(Stored data)
(** * Voice cloning service: registry, preprocessing and synthesis adapter

    A shallow embedding of [models/voice_cloner.py] (class [VoiceCloner]) and
    of the request handlers of [app.py], together with the properties of the
    specification that concern them.

    Python values are modelled as follows.
    - [str] is [string]; an f-string is a concatenation; where the characters
      of a text matter, its bytes are read as code points by [str_chars].
    - [int] is [Z]; [len(..)] is [Z.of_nat (length ..)].
    - [float] request parameters and durations are rationals ([Q]); audio
      samples are opaque payload, also carried as [Q].
    - the dictionary [self.voices] is an insertion-ordered association list.
    - the file system is a finite map from path strings to nodes.
    - exceptions are values of [exn]; code that may raise returns [result].
    - methods that read or write [self], the disk or the log run in the
      state-and-exception monad [M]; the state survives a raised exception,
      as it does in Python.
    - the third-party libraries (librosa, soundfile, torchaudio, torch, the
      XTTS model, uuid) are parameters collected in the record [Externals]. *)

From Stdlib Require Import ZArith QArith Ascii.
From stdpp Require Import base option list strings gmap fin_maps pretty.

Local Open Scope Z_scope.

(** ** Exceptions and results *)

Inductive exn : Type :=
| PyExc (cls : string) (msg : string)
| HTTPException (status_code : Z) (detail : string).

Definition ZeroDivisionError : exn := PyExc "ZeroDivisionError" "division by zero".
Definition ValueError (msg : string) : exn := PyExc "ValueError" msg.
Definition FileNotFoundError (p : string) : exn := PyExc "FileNotFoundError" p.
Definition FileExistsError (p : string) : exn := PyExc "FileExistsError" p.
Definition IsADirectoryError (p : string) : exn := PyExc "IsADirectoryError" p.
Definition NotADirectoryError (p : string) : exn := PyExc "NotADirectoryError" p.

(** [str(e)]: the message of a built-in exception; Starlette prints an
    [HTTPException] as its status code, a colon and its detail. *)
Definition exn_str (e : exn) : string :=
  match e with
  | PyExc _ msg => msg
  | HTTPException c d => pretty c +:+ ": " +:+ d
  end.

Inductive result (A : Type) : Type :=
| Ok (a : A)
| Raise (e : exn).
Arguments Ok {A} a.
Arguments Raise {A} e.

Global Instance result_ret : MRet result := λ A a, Ok a.
Global Instance result_bind : MBind result := λ A B f r,
  match r with
  | Ok a => f a
  | Raise e => Raise e
  end.

(** ** Audio signals and the duration window of [preprocess_audio] *)

Definition sample : Type := Q.
Definition signal : Type := list sample.

Definition py_len {A} (l : list A) : Z := Z.of_nat (length l).

(** [a[:n]] on a one-dimensional array: a negative bound counts from the end. *)
Definition py_slice_to {A} (n : Z) (l : list A) : list A :=
  if 0 <=? n then take (Z.to_nat n) l
  else take (length l - Z.to_nat (- n))%nat l.
(** * Pokemon catalog service (Express + mongoose): shallow embedding

    The request handlers of [src/index.js] are embedded as pure functions
    over an explicit store.  Request parameters arrive as raw strings
    ([req.query] is a finite map from names to strings), the store is the
    list of documents of the collection in natural order, and every
    JavaScript primitive the handlers call ([parseInt], [Number],
    [String.prototype.split], [isNaN], [Math.ceil], [||], template
    strings) is written out.

    Idealisations, stated once:
    - strings are sequences of bytes; white space and letter case are
      those of ASCII;
    - numbers are exact: a JavaScript number is [NaN], an infinity or a
      rational, without the rounding of IEEE doubles and without a signed
      zero ([-0] behaves as [0] in every test the handlers make);
    - identifiers and statistics stored in documents are integers;
    - a query parameter is absent or one string (no repeated parameter).

    The store is the external collaborator (mongoose over MongoDB).  Its
    part in the model is the list of documents and what [find],
    [countDocuments], [findOne], [save] and [findOneAndDelete] do with
    the filters and options the handlers pass; a call that rejects is a
    [Throw], which the handler's [catch] turns into its error status.

    The welcome route, the static assets and PUT /pokemon/:id are not
    embedded: no property below depends on them. *)

From Stdlib Require Import ZArith QArith Qround Ascii String.
From stdpp Require Import base option list gmap strings sorting.

Local Open Scope Z_scope.

(** ** Characters *)

Module Char.

Definition code (c : ascii) : N := N_of_ascii c.

(** Decimal digit value of a character, if it is one. *)
Definition digit (c : ascii) : option Z :=
  let n := code c in
  if ((48 <=? n) && (n <=? 57))%N then Some (Z.of_N n - 48) else None.

(** Digit value in radix 16 (both cases of the letters). *)
Definition hex_digit (c : ascii) : option Z :=
  let n := code c in
  if ((48 <=? n) && (n <=? 57))%N then Some (Z.of_N n - 48)
  else if ((97 <=? n) && (n <=? 102))%N then Some (Z.of_N n - 87)
  else if ((65 <=? n) && (n <=? 70))%N then Some (Z.of_N n - 55)
  else None.

(** Digit value in a radix up to 16. *)
Definition digit_in (radix : Z) (c : ascii) : option Z :=
  match hex_digit c with
  | Some d => if d <? radix then Some d else None
  | None => None
  end.

(** [StrWhiteSpaceChar] restricted to ASCII: TAB, LF, VT, FF, CR, SP. *)
Definition is_space (c : ascii) : bool :=
  let n := code c in
  ((9 <=? n) && (n <=? 13) || (n =? 32))%N.

Definition is_upper (c : ascii) : bool :=
  let n := code c in ((65 <=? n) && (n <=? 90))%N.

(** Case folding used by a case-insensitive match. *)
Definition lower (c : ascii) : ascii :=
  if is_upper c then ascii_of_N (code c + 32) else c.

Definition is_alnum (c : ascii) : bool :=
  let n := code c in
  ((48 <=? n) && (n <=? 57) || (65 <=? n) && (n <=? 90)
   || (97 <=? n) && (n <=? 122))%N.

Definition eqb_ci (a b : ascii) : bool := Ascii.eqb (lower a) (lower b).

Definition is_digit (c : ascii) : bool :=
  match digit_in 10 c with Some _ => true | None => false end.

(** The character of a decimal digit. *)
Definition of_digit (d : Z) : ascii := ascii_of_N (Z.to_N (48 + d)).

End Char.

(** ** JavaScript numbers and the conversions the handlers use *)

Inductive number :=
| NaN
| Infinity (negative : bool)
| Finite (q : Q).

Definition isNaN (n : number) : bool :=
  match n with NaN => true | _ => false end.

Definition of_Z (z : Z) : number := Finite (inject_Z z).

(** The integers a JavaScript number holds exactly and tells from their
    neighbours ([Number.isSafeInteger]).  On them the exact arithmetic of
    this model is the arithmetic of the code; past them the code rounds
    ([2^53 + 1] is [2^53]), so what is stated of an integer read from a
    string, written to one or incremented is stated of safe integers. *)
Definition safe (n : Z) : Prop := - 2 ^ 53 < n < 2 ^ 53.

(** Loose numeric equality, as the store compares a requested number with a
    stored integer. *)
Definition num_eqb (n : number) (z : Z) : bool :=
  match n with
  | Finite q => Qeq_bool q (inject_Z z)
  | _ => false
  end.

(** [z >= n] and [z <= n] for a stored integer [z] and a bound [n]. *)
Definition num_geb (z : Z) (n : number) : bool :=
  match n with
  | Finite q => Qle_bool q (inject_Z z)
  | Infinity neg => neg
  | NaN => false
  end.

Definition num_leb (z : Z) (n : number) : bool :=
  match n with
  | Finite q => Qle_bool (inject_Z z) q
  | Infinity neg => negb neg
  | NaN => false
  end.

Module Str.

Fixpoint all (f : ascii -> bool) (s : string) : bool :=
  match s with
  | String c s' => f c && all f s'
  | EmptyString => true
  end.

Fixpoint drop_while (f : ascii -> bool) (s : string) : string :=
  match s with
  | String c s' => if f c then drop_while f s' else s
  | EmptyString => s
  end.

Fixpoint rev_onto (s acc : string) : string :=
  match s with
  | String c s' => rev_onto s' (String c acc)
  | EmptyString => acc
  end.

Definition rev (s : string) : string := rev_onto s EmptyString.

(** [String.prototype.trim] on ASCII white space. *)
Definition trim (s : string) : string :=
  rev (drop_while Char.is_space (rev (drop_while Char.is_space s))).

(** Value of the longest prefix of radix-[radix] digits, how many digits
    were read, and the rest of the string. *)
Fixpoint read_digits (radix : Z) (acc : Z) (count : nat) (s : string)
  : Z * nat * string :=
  match s with
  | String c s' =>
      match Char.digit_in radix c with
      | Some d => read_digits radix (acc * radix + d) (S count) s'
      | None => (acc, count, s)
      end
  | EmptyString => (acc, count, s)
  end.

(** [s.split(sep)] for a one-character separator: never an empty array. *)
Fixpoint split_on (sep : ascii) (cur : string) (s : string) : list string :=
  match s with
  | EmptyString => [rev cur]
  | String c s' =>
      if Ascii.eqb c sep then rev cur :: split_on sep EmptyString s'
      else split_on sep (String c cur) s'
  end.

Definition split (sep : ascii) (s : string) : list string :=
  split_on sep EmptyString s.

Definition starts_with_ci (a b : ascii) (s : string) : option string :=
  match s with
  | String x (String y s') =>
      if Ascii.eqb x a && Char.eqb_ci y b then Some s' else None
  | _ => None
  end.

End Str.

(** An optional sign in front of a numeral. *)
Definition read_sign (s : string) : Z * string :=
  match s with
  | String "-" s' => (-1, s')
  | String "+" s' => (1, s')
  | _ => (1, s)
  end.
(** X11. The manual credit function reports success as soon as the balance
    update has succeeded: the answers to the ledger insert and to the
    status update are not looked at.  When the service refuses both, the
    answer is still 200 with success true, the wallet is credited, no
    wallet transaction records it, and the transaction keeps its status: a
    transaction that the stuck-payment filter selected is selected again,
    so the next poll credits it once more. *)
Theorem success_is_reported_before_the_ledger_is_written :
  forall req_json req_json_error now req reference w tx wallet e e',
    method req <> "OPTIONS" ->
    req_json (body req) = Some reference ->
    faults w = [None; None; None; Some e; Some e'] ->
    filter (ManualCredit.by_reference reference) (mpesa_transactions (db w)) = [tx] ->
    filter (ManualCredit.by_user (Tx.user_id tx)) (user_central_wallets (db w)) = [wallet] ->
    let net := ManualCredit.netAmount (Tx.amount tx) (ManualCredit.platformFee (Tx.amount tx)) in
    let '(resp, w') := ManualCredit.serve req_json req_json_error now req w in
    status resp = 200%Z
    /\ content resp
       = Credited true "Payment credited successfully" net (Wallet.balance wallet + net)%float
    /\ map Wallet.balance
         (filter (ManualCredit.by_user (Tx.user_id tx)) (user_central_wallets (db w')))
       = [(Wallet.balance wallet + net)%float]
    /\ wallet_transactions (db w') = wallet_transactions (db w)
    /\ mpesa_transactions (db w') = mpesa_transactions (db w)
    /\ (forall user Date_now,
          fst (Reconciler.queryFn (Some user) Date_now w')
          = Returned (filter (Reconciler.is_stuck user (Date_now - 5 * 60 * 1000))
                        (mpesa_transactions (db w)))).
Proof.
  intros rj rje now req reference w tx wallet e e' Hm Hr Hf Hl Hw net.
  pose proof (manual_credit_tail rj rje now req reference w tx wallet (Some e) (Some e')
                Hm Hr Hf Hl Hw) as H.
  cbn zeta in H.
  destruct (ManualCredit.serve rj rje now req w) as [resp w'].
  destruct H as (Hresp & Hf' & Hws & Hlg & Ht).
  rewrite Hresp. split; [reflexivity|]. split; [reflexivity|]. split.
  { rewrite Hws.
    change (ManualCredit.by_user (Tx.user_id tx))
      with (PaystackCallback.by_user (Tx.user_id tx)) in *.
    rewrite (credit_wallets_found _ _ _ _ _ Hw). reflexivity. }
  split; [exact Hlg|]. split; [exact Ht|].
  intros user Date_now.
  unfold Reconciler.queryFn, Db.select, bind, request, read_db, ret. rewrite Hf'. cbn.
  rewrite Ht. reflexivity.
Qed.
(** * Cross3D: the subdivision tree, its adjacency graph and the slice walker

    A shallow embedding of [src/infill/Cross3D.cpp].  Coordinates
    ([coord_t]) and arena indices ([idx_t]) are signed machine integers whose
    overflow is undefined in the source; they are embedded as [Z].  The arena
    [cell_data] is a list of cells addressed by position, and every
    [std::list] node carries an identity so that the iterators stored in
    [Link::reverse] can be followed. *)

From stdpp Require Import base list.
From Stdlib Require Import ZArith Lia Bool.

Local Open Scope Z_scope.

(** ** Geometry primitives *)

Module Geometry.

(** Modelled from the spec: [Point] is declared in utils/IntPoint.h, which is
    not part of the sources at hand; it is a pair of integer micron
    coordinates with component-wise arithmetic, and dividing by a
    scalar truncates toward zero as C++ integer division does. *)
Record Point := mkPoint { X : Z; Y : Z }.

Definition padd (p q : Point) : Point := mkPoint (X p + X q) (Y p + Y q).
Definition psub (p q : Point) : Point := mkPoint (X p - X q) (Y p - Y q).
Definition pdiv (p : Point) (i : Z) : Point := mkPoint (Z.quot (X p) i) (Z.quot (Y p) i).

(** Modelled from the spec: [LineSegment] is declared outside the sources at
    hand; it is an oriented pair of end points and [reverse] swaps them. *)
Record LineSegment := mkSeg { from : Point; to : Point }.

Definition reverse (s : LineSegment) : LineSegment := mkSeg (to s) (from s).

Definition midpoint (a b : Point) : Point := pdiv (padd a b) 2.

End Geometry.

Export Geometry.

(** ** Triangle *)

Module Triangle.

Inductive Direction := AC_TO_AB | AC_TO_BC | AB_TO_BC.

Record t := mk {
  straight_corner : Point;
  a : Point;
  b : Point;
  dir : Direction;
  straight_corner_is_left : bool
}.

(** [Triangle::getFromEdge] *)
Definition getFromEdge (T : t) : LineSegment :=
  let ret :=
    match dir T with
    | AB_TO_BC => mkSeg (a T) (b T)
    | AC_TO_AB => mkSeg (straight_corner T) (a T)
    | AC_TO_BC => mkSeg (straight_corner T) (a T)
    end in
  if negb (straight_corner_is_left T) then reverse ret else ret.

(** [Triangle::getToEdge] *)
Definition getToEdge (T : t) : LineSegment :=
  let ret :=
    match dir T with
    | AB_TO_BC => mkSeg (straight_corner T) (b T)
    | AC_TO_AB => mkSeg (b T) (a T)
    | AC_TO_BC => mkSeg (straight_corner T) (b T)
    end in
  if negb (straight_corner_is_left T) then reverse ret else ret.

(** [Triangle::getMiddle] *)
Definition getMiddle (T : t) : Point :=
  pdiv (padd (padd (straight_corner T) (a T)) (b T)) 3.

(** [Triangle::subdivide]: the two children, in the order of the returned
    [std::array]. *)
Definition subdivide (T : t) : t * t :=
  let middle := pdiv (padd (a T) (b T)) 2 in
  let d :=
    match dir T with
    | AB_TO_BC => (AC_TO_BC, AC_TO_AB)
    | AC_TO_AB => (AB_TO_BC, AC_TO_BC)
    | AC_TO_BC => (AB_TO_BC, AC_TO_AB)
    end in
  (mk middle (a T) (straight_corner T) (fst d) (negb (straight_corner_is_left T)),
   mk middle (straight_corner T) (b T) (snd d) (negb (straight_corner_is_left T))).

(** The tables of section 4.1 of the specification, written from its words
    to be compared with the functions above. *)
Definition spec_from_edge (T : t) : LineSegment :=
  match dir T with
  | AB_TO_BC => mkSeg (a T) (b T)
  | AC_TO_AB => mkSeg (straight_corner T) (a T)
  | AC_TO_BC => mkSeg (straight_corner T) (a T)
  end.

Definition spec_to_edge (T : t) : LineSegment :=
  match dir T with
  | AB_TO_BC => mkSeg (straight_corner T) (b T)
  | AC_TO_AB => mkSeg (b T) (a T)
  | AC_TO_BC => mkSeg (straight_corner T) (b T)
  end.
(** ** Executor: the verify acknowledgment *)

Section VerifyClaims.
Import Protocol Command Executor.

Context {Element Page : Type} `{Browser Element Page}.

Lemma ackVerify_rectChanged commandId i element page now :
  exists v,
    status (ackVerify commandId i element page now) = verify v
    /\ rectChanged v = false.
Proof. unfold ackVerify. destruct element; simpl; by eexists. Qed.

Lemma ackFail_not_verify commandId why now v :
  status (ackFail commandId why now) <> verify v.
Proof. done. Qed.

Lemma verified_or_failed (attempt : Throws Page (Page * CommandAck)) commandId now
    page' ack v :
  (forall r, attempt = inl r ->
             exists i element p, r = (p, ackVerify commandId i element p now)) ->
  match attempt with
  | inl r => r
  | inr (page, message) => (page, ackFail commandId message now)
  end = (page', ack) ->
  status ack = verify v -> rectChanged v = false.
Proof.
  intros Hok. destruct attempt as [r|[page message]]; intros Heq Hv.
  - destruct (Hok r eq_refl) as (i & element & p & ->). injection Heq as _ <-.
    destruct (ackVerify_rectChanged commandId i element p now) as (v' & Hv' & Hrc).
    congruence.
  - injection Heq as <- <-. by apply ackFail_not_verify in Hv.
Qed.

Task brief:
Among the records above, a stretch begins at the line containing "- a query parameter" and ends at the line containing "Definition code (c". Restate that stretch word for word, and nothing else.

Solution to the exercise:
    - a query parameter is absent or one string (no repeated parameter).

    The store is the external collaborator (mongoose over MongoDB).  Its
    part in the model is the list of documents and what [find],
    [countDocuments], [findOne], [save] and [findOneAndDelete] do with
    the filters and options the handlers pass; a call that rejects is a
    [Throw], which the handler's [catch] turns into its error status.

    The welcome route, the static assets and PUT /pokemon/:id are not
    embedded: no property below depends on them. *)

From Stdlib Require Import ZArith QArith Qround Ascii String.
From stdpp Require Import base option list gmap strings sorting.

Local Open Scope Z_scope.

(** ** Characters *)

Module Char.

Definition code (c : ascii) : N := N_of_ascii c.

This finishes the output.